_Assignment:_ Since only part of the material below is wanted, output exactly the lines from the one with "- destruct (mapM" up to and including the one with "let '(r, s') := StorageApi.UpsertVenueAssignment".

_Study material:_
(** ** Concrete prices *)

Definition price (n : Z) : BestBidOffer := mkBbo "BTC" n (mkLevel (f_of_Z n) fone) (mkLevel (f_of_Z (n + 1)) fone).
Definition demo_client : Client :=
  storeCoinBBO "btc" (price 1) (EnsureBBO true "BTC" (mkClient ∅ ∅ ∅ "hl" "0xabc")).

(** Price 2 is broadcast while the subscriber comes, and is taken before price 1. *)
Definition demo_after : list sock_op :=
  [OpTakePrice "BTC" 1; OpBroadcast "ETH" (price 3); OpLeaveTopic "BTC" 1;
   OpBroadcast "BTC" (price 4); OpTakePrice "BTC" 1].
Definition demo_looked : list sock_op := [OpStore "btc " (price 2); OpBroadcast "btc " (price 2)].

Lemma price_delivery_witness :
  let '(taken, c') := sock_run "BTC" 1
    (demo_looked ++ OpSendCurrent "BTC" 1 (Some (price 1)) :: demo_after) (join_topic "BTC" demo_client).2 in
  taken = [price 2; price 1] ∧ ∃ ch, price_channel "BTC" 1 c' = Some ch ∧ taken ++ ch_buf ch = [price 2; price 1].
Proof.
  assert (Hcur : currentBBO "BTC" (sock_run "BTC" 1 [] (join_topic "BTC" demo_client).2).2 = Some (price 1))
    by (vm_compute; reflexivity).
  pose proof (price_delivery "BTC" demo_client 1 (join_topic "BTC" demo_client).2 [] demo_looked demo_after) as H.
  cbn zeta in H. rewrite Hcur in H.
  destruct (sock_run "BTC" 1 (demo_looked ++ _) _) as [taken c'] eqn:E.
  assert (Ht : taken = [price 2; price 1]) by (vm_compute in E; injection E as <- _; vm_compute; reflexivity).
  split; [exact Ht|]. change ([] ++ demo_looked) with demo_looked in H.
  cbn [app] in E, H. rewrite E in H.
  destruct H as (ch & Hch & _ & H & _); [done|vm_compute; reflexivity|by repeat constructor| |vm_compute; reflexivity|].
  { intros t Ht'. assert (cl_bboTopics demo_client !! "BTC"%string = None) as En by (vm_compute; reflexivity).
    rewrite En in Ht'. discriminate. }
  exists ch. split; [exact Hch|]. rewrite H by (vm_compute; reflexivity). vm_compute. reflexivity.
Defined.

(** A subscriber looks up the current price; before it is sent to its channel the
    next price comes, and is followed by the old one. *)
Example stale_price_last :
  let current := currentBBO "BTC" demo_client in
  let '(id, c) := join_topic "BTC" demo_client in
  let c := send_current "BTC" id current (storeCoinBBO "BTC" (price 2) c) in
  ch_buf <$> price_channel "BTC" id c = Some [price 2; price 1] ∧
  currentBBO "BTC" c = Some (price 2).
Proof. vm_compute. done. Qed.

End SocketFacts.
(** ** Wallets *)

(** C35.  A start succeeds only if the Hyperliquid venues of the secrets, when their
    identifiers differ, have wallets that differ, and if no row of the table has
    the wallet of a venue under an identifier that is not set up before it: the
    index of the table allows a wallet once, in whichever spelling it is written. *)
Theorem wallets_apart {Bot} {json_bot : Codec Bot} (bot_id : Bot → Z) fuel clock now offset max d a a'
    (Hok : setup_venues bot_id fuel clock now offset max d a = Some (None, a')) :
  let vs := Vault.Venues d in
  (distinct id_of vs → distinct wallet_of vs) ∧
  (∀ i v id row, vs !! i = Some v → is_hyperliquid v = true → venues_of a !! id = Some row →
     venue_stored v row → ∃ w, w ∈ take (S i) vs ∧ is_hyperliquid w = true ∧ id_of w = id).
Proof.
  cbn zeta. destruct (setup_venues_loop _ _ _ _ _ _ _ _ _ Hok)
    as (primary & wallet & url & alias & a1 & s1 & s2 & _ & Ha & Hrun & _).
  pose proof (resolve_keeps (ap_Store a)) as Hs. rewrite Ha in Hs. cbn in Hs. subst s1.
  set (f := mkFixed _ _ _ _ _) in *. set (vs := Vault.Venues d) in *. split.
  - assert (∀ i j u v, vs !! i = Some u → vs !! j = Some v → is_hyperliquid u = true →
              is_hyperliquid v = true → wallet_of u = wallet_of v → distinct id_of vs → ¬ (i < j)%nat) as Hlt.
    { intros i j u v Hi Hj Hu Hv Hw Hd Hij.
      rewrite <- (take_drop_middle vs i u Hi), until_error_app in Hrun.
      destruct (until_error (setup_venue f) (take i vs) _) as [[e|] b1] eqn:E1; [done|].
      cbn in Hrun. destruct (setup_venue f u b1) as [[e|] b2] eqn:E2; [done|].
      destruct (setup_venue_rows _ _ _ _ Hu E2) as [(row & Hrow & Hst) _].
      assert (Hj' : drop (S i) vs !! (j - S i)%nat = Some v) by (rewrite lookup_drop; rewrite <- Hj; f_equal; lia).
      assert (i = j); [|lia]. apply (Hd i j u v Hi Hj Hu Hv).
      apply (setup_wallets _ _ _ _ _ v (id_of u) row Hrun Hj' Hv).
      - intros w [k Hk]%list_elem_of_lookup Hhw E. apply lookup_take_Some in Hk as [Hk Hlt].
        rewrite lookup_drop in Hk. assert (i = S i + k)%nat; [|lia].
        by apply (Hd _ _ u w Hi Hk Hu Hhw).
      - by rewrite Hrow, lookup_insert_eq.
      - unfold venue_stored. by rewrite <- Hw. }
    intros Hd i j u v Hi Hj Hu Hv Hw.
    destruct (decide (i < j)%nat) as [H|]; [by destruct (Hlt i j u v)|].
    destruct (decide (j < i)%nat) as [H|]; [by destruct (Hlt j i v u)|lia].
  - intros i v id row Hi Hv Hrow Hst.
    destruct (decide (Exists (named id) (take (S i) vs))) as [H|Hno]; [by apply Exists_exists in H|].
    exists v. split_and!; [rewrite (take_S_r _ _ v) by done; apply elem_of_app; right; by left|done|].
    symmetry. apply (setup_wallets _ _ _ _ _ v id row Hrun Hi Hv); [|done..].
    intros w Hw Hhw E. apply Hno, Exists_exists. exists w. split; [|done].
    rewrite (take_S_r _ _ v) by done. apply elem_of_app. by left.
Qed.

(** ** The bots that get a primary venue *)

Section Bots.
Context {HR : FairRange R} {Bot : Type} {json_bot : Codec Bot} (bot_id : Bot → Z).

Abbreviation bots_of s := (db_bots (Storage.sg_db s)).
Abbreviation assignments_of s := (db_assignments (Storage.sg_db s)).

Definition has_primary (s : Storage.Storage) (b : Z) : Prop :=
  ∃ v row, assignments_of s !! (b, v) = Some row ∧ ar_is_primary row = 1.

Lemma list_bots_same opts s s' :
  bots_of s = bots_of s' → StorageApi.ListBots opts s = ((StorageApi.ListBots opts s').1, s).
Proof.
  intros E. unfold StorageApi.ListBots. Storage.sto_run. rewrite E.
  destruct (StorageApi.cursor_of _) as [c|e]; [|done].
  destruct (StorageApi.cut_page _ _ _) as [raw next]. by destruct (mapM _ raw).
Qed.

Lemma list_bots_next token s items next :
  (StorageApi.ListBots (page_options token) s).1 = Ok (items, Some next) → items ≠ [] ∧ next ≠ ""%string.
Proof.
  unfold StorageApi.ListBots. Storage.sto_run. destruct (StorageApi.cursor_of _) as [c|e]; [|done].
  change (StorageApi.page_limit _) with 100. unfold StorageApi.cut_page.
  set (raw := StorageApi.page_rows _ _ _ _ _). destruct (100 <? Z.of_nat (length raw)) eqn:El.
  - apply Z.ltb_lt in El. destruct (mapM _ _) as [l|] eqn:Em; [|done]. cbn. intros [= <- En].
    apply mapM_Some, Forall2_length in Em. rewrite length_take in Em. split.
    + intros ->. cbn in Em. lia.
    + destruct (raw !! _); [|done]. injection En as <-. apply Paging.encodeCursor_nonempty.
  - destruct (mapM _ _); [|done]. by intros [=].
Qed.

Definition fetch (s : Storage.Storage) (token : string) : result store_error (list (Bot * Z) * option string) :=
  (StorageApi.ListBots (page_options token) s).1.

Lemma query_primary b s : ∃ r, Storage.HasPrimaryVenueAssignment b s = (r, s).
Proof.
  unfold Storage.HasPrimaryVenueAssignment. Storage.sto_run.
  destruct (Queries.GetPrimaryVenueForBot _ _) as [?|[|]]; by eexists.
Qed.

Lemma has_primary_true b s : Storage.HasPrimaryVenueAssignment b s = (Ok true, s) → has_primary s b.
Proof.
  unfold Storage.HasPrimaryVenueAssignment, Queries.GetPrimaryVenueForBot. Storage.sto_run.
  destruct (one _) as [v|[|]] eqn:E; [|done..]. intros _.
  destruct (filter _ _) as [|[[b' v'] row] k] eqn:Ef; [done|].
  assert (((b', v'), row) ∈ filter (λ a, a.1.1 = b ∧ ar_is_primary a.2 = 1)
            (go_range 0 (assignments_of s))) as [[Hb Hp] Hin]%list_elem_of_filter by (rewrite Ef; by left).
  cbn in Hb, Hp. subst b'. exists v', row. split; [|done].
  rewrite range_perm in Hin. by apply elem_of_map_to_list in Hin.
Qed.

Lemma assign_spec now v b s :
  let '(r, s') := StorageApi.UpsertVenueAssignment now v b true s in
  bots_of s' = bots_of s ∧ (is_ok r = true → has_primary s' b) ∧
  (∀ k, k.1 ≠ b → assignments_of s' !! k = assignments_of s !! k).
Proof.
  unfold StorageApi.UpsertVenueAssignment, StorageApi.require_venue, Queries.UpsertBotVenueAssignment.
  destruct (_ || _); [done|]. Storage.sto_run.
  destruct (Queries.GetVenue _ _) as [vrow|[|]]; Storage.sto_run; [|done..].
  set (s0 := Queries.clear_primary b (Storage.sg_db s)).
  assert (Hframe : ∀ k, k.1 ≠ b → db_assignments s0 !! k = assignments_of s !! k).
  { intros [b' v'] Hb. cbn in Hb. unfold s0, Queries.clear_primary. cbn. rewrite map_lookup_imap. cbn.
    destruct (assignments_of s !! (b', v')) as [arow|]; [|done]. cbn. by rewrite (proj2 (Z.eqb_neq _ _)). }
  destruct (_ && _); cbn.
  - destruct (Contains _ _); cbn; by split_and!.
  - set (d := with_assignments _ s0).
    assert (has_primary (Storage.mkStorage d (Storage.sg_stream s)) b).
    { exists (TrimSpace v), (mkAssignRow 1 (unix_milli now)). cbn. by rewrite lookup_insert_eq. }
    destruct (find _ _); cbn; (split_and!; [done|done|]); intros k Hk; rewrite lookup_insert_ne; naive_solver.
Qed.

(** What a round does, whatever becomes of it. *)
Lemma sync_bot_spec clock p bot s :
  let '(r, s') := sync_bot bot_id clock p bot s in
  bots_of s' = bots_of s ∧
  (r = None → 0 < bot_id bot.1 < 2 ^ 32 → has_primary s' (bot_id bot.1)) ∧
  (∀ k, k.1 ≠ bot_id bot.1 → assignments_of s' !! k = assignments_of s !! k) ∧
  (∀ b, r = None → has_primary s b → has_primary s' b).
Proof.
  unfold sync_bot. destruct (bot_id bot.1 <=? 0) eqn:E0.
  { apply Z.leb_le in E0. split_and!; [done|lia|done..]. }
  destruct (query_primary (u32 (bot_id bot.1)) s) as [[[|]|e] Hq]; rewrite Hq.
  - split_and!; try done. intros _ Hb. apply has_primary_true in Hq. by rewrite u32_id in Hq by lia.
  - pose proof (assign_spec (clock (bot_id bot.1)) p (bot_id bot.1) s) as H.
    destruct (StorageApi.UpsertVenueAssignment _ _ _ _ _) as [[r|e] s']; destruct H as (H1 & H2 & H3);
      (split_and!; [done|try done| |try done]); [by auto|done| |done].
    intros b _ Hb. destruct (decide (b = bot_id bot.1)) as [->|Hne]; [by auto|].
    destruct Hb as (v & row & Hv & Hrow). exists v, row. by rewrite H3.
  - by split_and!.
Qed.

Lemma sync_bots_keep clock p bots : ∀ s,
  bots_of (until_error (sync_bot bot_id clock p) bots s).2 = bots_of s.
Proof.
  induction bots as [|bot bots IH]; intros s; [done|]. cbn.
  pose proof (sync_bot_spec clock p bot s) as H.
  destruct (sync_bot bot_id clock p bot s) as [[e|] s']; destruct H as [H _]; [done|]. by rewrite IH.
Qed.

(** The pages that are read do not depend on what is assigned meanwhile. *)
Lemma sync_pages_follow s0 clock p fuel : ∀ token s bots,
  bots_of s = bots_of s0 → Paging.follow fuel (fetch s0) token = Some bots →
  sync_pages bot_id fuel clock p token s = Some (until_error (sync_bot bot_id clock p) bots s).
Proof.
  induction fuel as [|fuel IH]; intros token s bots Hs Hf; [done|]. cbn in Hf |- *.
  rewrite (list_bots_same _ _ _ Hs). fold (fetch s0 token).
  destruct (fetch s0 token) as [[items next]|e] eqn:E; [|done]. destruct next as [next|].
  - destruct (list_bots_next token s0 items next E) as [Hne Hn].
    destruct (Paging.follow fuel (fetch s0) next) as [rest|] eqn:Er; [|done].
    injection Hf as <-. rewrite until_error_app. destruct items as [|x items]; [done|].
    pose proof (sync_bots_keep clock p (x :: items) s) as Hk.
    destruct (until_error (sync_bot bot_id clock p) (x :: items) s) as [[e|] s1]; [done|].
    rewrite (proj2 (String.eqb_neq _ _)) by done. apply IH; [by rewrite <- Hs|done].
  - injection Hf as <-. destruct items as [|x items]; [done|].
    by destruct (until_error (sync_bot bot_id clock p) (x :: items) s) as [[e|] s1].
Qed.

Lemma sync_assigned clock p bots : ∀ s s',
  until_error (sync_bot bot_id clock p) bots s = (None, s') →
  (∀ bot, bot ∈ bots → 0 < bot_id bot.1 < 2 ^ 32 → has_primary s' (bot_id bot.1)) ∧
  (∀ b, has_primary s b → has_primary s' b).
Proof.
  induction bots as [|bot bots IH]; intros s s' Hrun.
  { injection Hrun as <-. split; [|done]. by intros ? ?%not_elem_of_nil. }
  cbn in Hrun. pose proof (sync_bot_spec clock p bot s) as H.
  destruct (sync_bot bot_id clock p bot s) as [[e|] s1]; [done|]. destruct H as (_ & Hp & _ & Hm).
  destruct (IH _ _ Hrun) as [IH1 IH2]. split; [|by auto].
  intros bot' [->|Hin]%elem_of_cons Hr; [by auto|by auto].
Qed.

_Written answer:_
  - destruct (mapM _ _); [|done]. by intros [=].
Qed.

Definition fetch (s : Storage.Storage) (token : string) : result store_error (list (Bot * Z) * option string) :=
  (StorageApi.ListBots (page_options token) s).1.

Lemma query_primary b s : ∃ r, Storage.HasPrimaryVenueAssignment b s = (r, s).
Proof.
  unfold Storage.HasPrimaryVenueAssignment. Storage.sto_run.
  destruct (Queries.GetPrimaryVenueForBot _ _) as [?|[|]]; by eexists.
Qed.

Lemma has_primary_true b s : Storage.HasPrimaryVenueAssignment b s = (Ok true, s) → has_primary s b.
Proof.
  unfold Storage.HasPrimaryVenueAssignment, Queries.GetPrimaryVenueForBot. Storage.sto_run.
  destruct (one _) as [v|[|]] eqn:E; [|done..]. intros _.
  destruct (filter _ _) as [|[[b' v'] row] k] eqn:Ef; [done|].
  assert (((b', v'), row) ∈ filter (λ a, a.1.1 = b ∧ ar_is_primary a.2 = 1)
            (go_range 0 (assignments_of s))) as [[Hb Hp] Hin]%list_elem_of_filter by (rewrite Ef; by left).
  cbn in Hb, Hp. subst b'. exists v', row. split; [|done].
  rewrite range_perm in Hin. by apply elem_of_map_to_list in Hin.
Qed.

Lemma assign_spec now v b s :
  let '(r, s') := StorageApi.UpsertVenueAssignment now v b true s in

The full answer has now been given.